Townsend Students Meet Reading Fluency Target with Support Dog’s Help
Second graders from Townsend Elementary School in the Hazelwood School District, are enjoying something fun this semester, the PAWs for Reading Program. On Tuesday mornings, Yori, a support dog, comes to Townsend for 30 minutes per classroom. Students take turns reading to Yori. The school’s principal shared how this program helps to support one of HSD’s primary goals, to increase student achievement.
“The learning target is all about reading with fluency, feeling, and expression. When children learn to read aloud with fluency, their brain will learn to automatically read with fluency when they read silently,” said Townsend Principal Dr. Maxine Valdez. “Although the support dog project seems fun, it is all about learning and growing as a fluent reader which is another initiative designed to increase student achievement.”
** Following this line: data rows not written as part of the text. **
Lemma CandidateUpdateHandler_keeps sl env sb gas env' g err :
  books_with sl (state env) ->
  CandidateUpdateHandler env sb gas = Ret (env', g, err) -> keeps sl (state env) (state env').
Proof.
  intros Hw. unfold CandidateUpdateHandler, CandidateList.Get. read_lists Hw.
  destruct (validatePubKey _) as [pk|]; [|by intros ?; eapply early_keeps; eauto].
  early Ep. early Ei. early Ea.
  destruct (update_conflict _ _ _ _); [by intros ?; eapply early_keeps; eauto|].
  destruct (Get _ (CandAddr sb)) as [c|] eqn:Ec; [|by intros ?; eapply early_keeps; eauto].
  early Ej. destruct (GetCandidateBucket _ _) as [cb|] eqn:Ecb; [|done]. cbn [mbind outcome_bind].
  early Et. destruct (update_record _ _ _ _ _) as [c' changed] eqn:Eu.
  destruct (negb (changed || _)) eqn:Ech; [by intros ?; eapply early_keeps; eauto|].
  intros (Hst & _ & _)%finish_inv. rewrite Hst, on_state_state.
  destruct (update_record_keeps _ _ _ _ _ _ _ Eu) as (Hka & Hkb & Hkv & _).
  set (env1 := if IsTeslaFork5 _ then _ else env).
  assert (same_books (state env) (state env1)) as Hsame.
  { unfold env1. destruct (IsTeslaFork5 _); [|done]. by apply same_books_slot. }
  destruct Hsame as [_ _ Hh Hbd]. apply keeps_written_cb; [done|].
  apply (wf_ext _ _ _ (State.GetBoundedBalance (state env))); [done|].
  apply (wf_candidate_info _ _ _ _ _ c); try done.
  destruct cb as [b|]; [|done]. case_match; [|done].
  pose proof (candidate_bucket_Get _ _ _ _ (bw_sorted _ _ _ _ Hw) Ecb) as Hb.
  rewrite (Modify_const _ _ _ b) by (done || apply Hw).
  pose proof (bw_bucket _ _ _ _ Hw _ _ Hb) as [? ? ? ? ?]. by apply (wf_neutral _ _ _ _ _ b).
Qed.

Lemma DelegateExitJailHandler_keeps sl env sb gas env' g err :
  books_with sl (state env) ->
  DelegateExitJailHandler env sb gas = Ret (env', g, err) -> keeps sl (state env) (state env').
Proof.
  intros Hw. unfold DelegateExitJailHandler.
  destruct (InJailList.Get _ _) as [j|]; [|by intros ?; eapply early_keeps; eauto]. early Eb.
  unfold CollectBailMeterGov. destruct (_ =? 0).
  - intros (Hst & _ & _)%finish_inv. rewrite Hst, on_state_state.
    apply keeps_same; [|done].
    etrans; [|by apply same_books_slot]. by apply same_books_slot.
  - rewrite Eb. intros (Hst & _ & _)%finish_inv. rewrite Hst, on_state_state.
    apply keeps_same; [|done].
    etrans; [|by apply same_books_slot]. etrans; [|by apply same_books_slot]. simpl.
    unfold State.SubBalance, State.AddBalance. repeat case_match; try done;
      (split; [done..|]; intros a; simpl; by autorewrite with state).
Qed.

Lemma DelegateStatHandler_keeps sl env sb gas env' g err :
  books_with sl (state env) ->
  DelegateStatHandler env sb gas = Ret (env', g, err) -> keeps sl (state env) (state env').
Proof.
  intros Hw. unfold DelegateStatHandler.
  assert (forall l j e, same_books (state env) (State.SetInJailList j
    (State.SetDelegateStatList l (State.SetStatisticsEpoch e (state env))))) as Hsame.
  { intros l j e. etrans; [|by apply same_books_slot]. etrans; [|by apply same_books_slot].
    by apply same_books_slot. }
  repeat case_match; intros (Hst & _ & _)%finish_inv; rewrite Hst, on_state_state;
    (apply keeps_same; [apply Hsame|done]).
Qed.

Lemma DelegateStatFlushHandler_keeps sl env sb gas env' g err :
  books_with sl (state env) ->
  DelegateStatFlushHandler env sb gas = Ret (env', g, err) -> keeps sl (state env) (state env').
Proof.
  intros Hw. unfold DelegateStatFlushHandler. intros (Hst & _ & _)%finish_inv.
  rewrite Hst, on_state_state. by apply keeps_same.
Qed.
End Handlers.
Yori is a female mixed breed, part Boxer and part Whippet. She was born in a shelter and weighs about 45 pounds, and is 4 years old.
The students view the dog as lovable and nonjudgmental, which are the keys to success in the Paws for Reading literacy program. Children have said that the dog gives them confidence because a dog doesn’t make fun of them if they read slowly or mess up pronouncing a word. They are also great listeners and give the child a sense of comfort while reading.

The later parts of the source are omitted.